The interesting thing is that the rapacious C. rapunculoides is quite attractive — more so than C. persicifolia, whose flowers are wide open, outward facing cups, while those of the former are downward-facing in the true bell-like manner, with elegant pointed edges.

Creeping Bellflower

Creeping Bellflower

On my way to work by bicycle I admire a nice clump of this plant growing at the foot of a bus stop sign, in the crack between sidewalk and curb. It’s obviously never watered except by rain (nonexistent at this time of year) or cared for in any way, but puts on a show every summer.

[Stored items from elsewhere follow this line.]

Definition base (e : Event) : eventBase :=
  match e with
  | EvStart e => start_base e
  | EvConnectedToDC e => dc_base e
  | EvTraffic e => traffic_base e
  | EvFinish e => finish_base e
  | EvDomainFronting e => fronting_base e
  | EvConcurrencyLimited e => limited_base e
  | EvIPBlocklisted e => blocklisted_base e
  | EvReplayAttack e => replay_base e
  | EvThrottled e => throttled_base e
  | EvIPListSize e => size_base e
  | EvPendingHandshakeLimit e => pending_base e
  end.

Definition StreamID (e : Event) : string := streamID (base e).

Definition Timestamp (e : Event) : Z := timestamp (base e).

(** The constructors; [now] is the clock they read. *)
Definition NewEventStart (now : Z) (id : string) (ip : list byte) : EventStart := mkEventStart (mkBase id now) ip.
Definition NewEventConnectedToDC (now : Z) (id : string) (ip : list byte) (dc : Z) : EventConnectedToDC :=
  mkEventConnectedToDC (mkBase id now) ip dc.
Definition NewEventTraffic (now : Z) (id : string) (traffic : Z) (isRead : bool) : EventTraffic :=
  mkEventTraffic (mkBase id now) traffic isRead.
Definition NewEventFinish (now : Z) (id : string) : EventFinish := mkEventFinish (mkBase id now).
Definition NewEventDomainFronting (now : Z) (id : string) : EventDomainFronting := mkEventDomainFronting (mkBase id now).
Definition NewEventPendingHandshakeLimit (now : Z) (id action : string) : EventPendingHandshakeLimit :=
  mkEventPendingHandshakeLimit (mkBase id now) action.
Definition NewEventConcurrencyLimited (now : Z) : EventConcurrencyLimited := mkEventConcurrencyLimited (mkBase "" now).
Definition NewEventIPBlocklisted (now : Z) (ip : list byte) : EventIPBlocklisted :=
  mkEventIPBlocklisted (mkBase "" now) ip true.
Definition NewEventIPAllowlisted (now : Z) (ip : list byte) : EventIPBlocklisted :=
  mkEventIPBlocklisted (mkBase "" now) ip false.
Definition NewEventReplayAttack (now : Z) (id : string) : EventReplayAttack := mkEventReplayAttack (mkBase id now).
Definition NewEventThrottled (now : Z) (id name : string) : EventThrottled := mkEventThrottled (mkBase id now) name.
Definition NewEventIPListSize (now : Z) (size : Z) (isBlockList : bool) : EventIPListSize :=
  mkEventIPListSize (mkBase "" now) size isBlockList.

(** ** Observers *)

Class Observer (St : Type) := {
  ob_EventStart : EventStart -> St -> St;
  ob_EventFinish : EventFinish -> St -> St;
  ob_EventConnectedToDC : EventConnectedToDC -> St -> St;
  ob_EventDomainFronting : EventDomainFronting -> St -> St;
  ob_EventTraffic : EventTraffic -> St -> St;
  ob_EventConcurrencyLimited : EventConcurrencyLimited -> St -> St;
  ob_EventPendingHandshakeLimit : EventPendingHandshakeLimit -> St -> St;
  ob_EventIPBlocklisted : EventIPBlocklisted -> St -> St;
  ob_EventReplayAttack : EventReplayAttack -> St -> St;
  ob_EventIPListSize : EventIPListSize -> St -> St;
  ob_Shutdown : St -> St
}.

(** The type switch of [eventStreamProcessor]. *)
Definition dispatch {St} `{Observer St} (evt : Event) (s : St) : St :=
  match evt with
  | EvTraffic e => ob_EventTraffic e s
  | EvStart e => ob_EventStart e s
  | EvFinish e => ob_EventFinish e s
  | EvConnectedToDC e => ob_EventConnectedToDC e s
  | EvDomainFronting e => ob_EventDomainFronting e s
  | EvIPBlocklisted e => ob_EventIPBlocklisted e s
  | EvConcurrencyLimited e => ob_EventConcurrencyLimited e s
  | EvPendingHandshakeLimit e => ob_EventPendingHandshakeLimit e s
  | EvReplayAttack e => ob_EventReplayAttack e s
  | EvIPListSize e => ob_EventIPListSize e s
  | EvThrottled _ => s
  end.

(** What an observer has become after a sequence of events. *)
Definition observed {St} `{Observer St} (evts : list Event) (s : St) : St := fold_left (fun s e => dispatch e s) evts s.

Lemma observed_app {St} `{Observer St} l l' s : observed (l ++ l') s = observed l' (observed l s).
Proof. apply fold_left_app. Qed.

Lemma observed_snoc {St} `{Observer St} l e s : observed (l ++ [e]) s = dispatch e (observed l s).
Proof. by rewrite observed_app. Qed.

(** [noopObserver]. *)
Definition noopObserver : Observer unit := {|
  ob_EventStart _ s := s; ob_EventFinish _ s := s; ob_EventConnectedToDC _ s := s;
  ob_EventDomainFronting _ s := s; ob_EventTraffic _ s := s; ob_EventConcurrencyLimited _ s := s;
  ob_EventPendingHandshakeLimit _ s := s; ob_EventIPBlocklisted _ s := s; ob_EventReplayAttack _ s := s;
  ob_EventIPListSize _ s := s; ob_Shutdown s := s |}.
#[export] Existing Instance noopObserver.

(** A value of the interface type: an observer together with its state. *)
Record anyObserver := AnyObserver { any_St : Type; any_ops : Observer any_St; any_val : any_St }.

Definition on_any (f : forall St, Observer St -> St -> St) (o : anyObserver) : anyObserver :=
  AnyObserver (any_St o) (any_ops o) (f (any_St o) (any_ops o) (any_val o)).

(** A method of [multiObserver] starts one goroutine per observer and waits for
    all of them.  Each goroutine only uses its own observer, so their order does
    not matter. *)
Definition multi (f : forall St, Observer St -> St -> St) (observers : list anyObserver) : list anyObserver :=
  on_any f <$> observers.

Definition multiObserver : Observer (list anyObserver) := {|
  ob_EventStart e := multi (fun _ _ => ob_EventStart e);
  ob_EventConnectedToDC e := multi (fun _ _ => ob_EventConnectedToDC e);
  ob_EventDomainFronting e := multi (fun _ _ => ob_EventDomainFronting e);
  ob_EventTraffic e := multi (fun _ _ => ob_EventTraffic e);
  ob_EventFinish e := multi (fun _ _ => ob_EventFinish e);
  ob_EventPendingHandshakeLimit e := multi (fun _ _ => ob_EventPendingHandshakeLimit e);
  ob_EventConcurrencyLimited e := multi (fun _ _ => ob_EventConcurrencyLimited e);
  ob_EventIPBlocklisted e := multi (fun _ _ => ob_EventIPBlocklisted e);
  ob_EventReplayAttack e := multi (fun _ _ => ob_EventReplayAttack e);
  ob_EventIPListSize e := multi (fun _ _ => ob_EventIPListSize e);
  ob_Shutdown := multi (fun _ _ => ob_Shutdown) |}.
#[export] Existing Instance multiObserver.

Definition NewNoopObserver : anyObserver := AnyObserver unit noopObserver tt.

(** The observer of a worker: one that a factory made, or a [multiObserver]. *)
Inductive workerObserver :=
  | Single (o : anyObserver)
  | Multi (observers : list anyObserver).

Definition newMultiObserver (factories : list anyObserver) : workerObserver := Multi factories.

(** The method call through the interface. *)
Definition on_worker (f : forall St, Observer St -> St -> St) (g : list anyObserver -> list anyObserver)
    (o : workerObserver) : workerObserver :=
  match o with
  | Single o => Single (on_any f o)
  | Multi os => Multi (g os)
  end.

#[export] Instance interfaceObserver : Observer workerObserver := {|
  ob_EventStart e := on_worker (fun _ _ => ob_EventStart e) (ob_EventStart e);
  ob_EventFinish e := on_worker (fun _ _ => ob_EventFinish e) (ob_EventFinish e);
  ob_EventConnectedToDC e := on_worker (fun _ _ => ob_EventConnectedToDC e) (ob_EventConnectedToDC e);
  ob_EventDomainFronting e := on_worker (fun _ _ => ob_EventDomainFronting e) (ob_EventDomainFronting e);
  ob_EventTraffic e := on_worker (fun _ _ => ob_EventTraffic e) (ob_EventTraffic e);
  ob_EventConcurrencyLimited e := on_worker (fun _ _ => ob_EventConcurrencyLimited e) (ob_EventConcurrencyLimited e);
  ob_EventPendingHandshakeLimit e :=
    on_worker (fun _ _ => ob_EventPendingHandshakeLimit e) (ob_EventPendingHandshakeLimit e);
  ob_EventIPBlocklisted e := on_worker (fun _ _ => ob_EventIPBlocklisted e) (ob_EventIPBlocklisted e);
  ob_EventReplayAttack e := on_worker (fun _ _ => ob_EventReplayAttack e) (ob_EventReplayAttack e);
  ob_EventIPListSize e := on_worker (fun _ _ => ob_EventIPListSize e) (ob_EventIPListSize e);
  ob_Shutdown := on_worker (fun _ _ => ob_Shutdown) ob_Shutdown |}.

(** ** The stream *)

Record worker (St : Type) := mkWorker { wk_chan : option Event; wk_observer : St; wk_returned : bool }.
Arguments mkWorker {St} _ _ _.
Arguments wk_chan {St} _.
Arguments wk_observer {St} _.
Arguments wk_returned {St} _.

Record EventStream (St : Type) := mkEventStream { es_cancelled : bool; es_workers : list (worker St) }.
Arguments mkEventStream {St} _ _.
Arguments es_cancelled {St} _.
Arguments es_workers {St} _.

(** [NewEventStream]: the observer of a worker depends on the number of
    factories, and there is a worker per CPU. *)
Definition newObserver (factories : list anyObserver) : workerObserver :=
  let factories := match factories with [] => [NewNoopObserver] | fs => fs end in
  match factories with
  | [f] => Single f
  | fs => newMultiObserver fs
  end.

Definition NewEventStream (numCPU : nat) (factories : list anyObserver) : EventStream workerObserver :=
  mkEventStream false (replicate numCPU (mkWorker None (newObserver factories) false)).

Section stream.
Context {St : Type} `{Observer St}.
(** [xxhash.ChecksumString32], a 32-bit number. *)
Variable checksum : string -> Z.

(** The channel of an event; [rnd] is the number drawn by [rand.Uint32]. *)
Definition chanNo (rnd : Z) (evt : Event) (chans : nat) : nat :=
  Z.to_nat ((if bool_decide (StreamID evt = "") then rnd else checksum (StreamID evt)) mod Z.of_nat chans).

But — and it’s a big “but” — these two bellflowers are inveterate spreaders. Rapunculoides spreads mostly by underground rhizomes, forming fat tuberous storage roots. Every bit of root is capable of forming a new plant, so careful digging and disposal (not in the compost heap) is needed to remove it. Mostly it’s impossible to get rid of it entirely which is why it needs to be watched carefully and extracted as much as possible every spring.

Peach-leaf bellflower distributes itself both by seeds and underground roots, but is generally a bit easier to remove, except when it becomes entrenched among other desirable plants, when digging it up means digging up the entire bed. Careful deadheading can prevent excessive seeding, but the more plants you have the harder it is to keep up with the spent flowers about to become seedheads. The purest deadheading technique is to snip each flower individually, allowing the new buds forming lower on the stem to develop. This is fine if you have only a few easily accessible plants, and more time and patience than I have. Cutting entire flowering stems once most of the blooms are over works quite well. My plants manage to rebloom once or twice after this treatment.

So do I still think of Peach-leaf Bellflower as a “garden enemy?” Not really, but I suggest that gardeners think carefully before introducing it, especially to neat and tidy gardens. It’s actually one of the tough plants that are valuable in adverse conditions (such as dry shade), but become a little too pushy in favourable ones. In such situations, I would advise a gardener who wants to try campanulas to visit a good garden centre and obtain some of the horticultural named varieties, which tend to be less aggressive.

And for those who already have these two bellflowers, all I can say is that they create an opportunity for the gardener to exercise some mental discipline. Fight or negotiate? Attack or maintain a watchful peace? Who says gardening is a genteel pastime?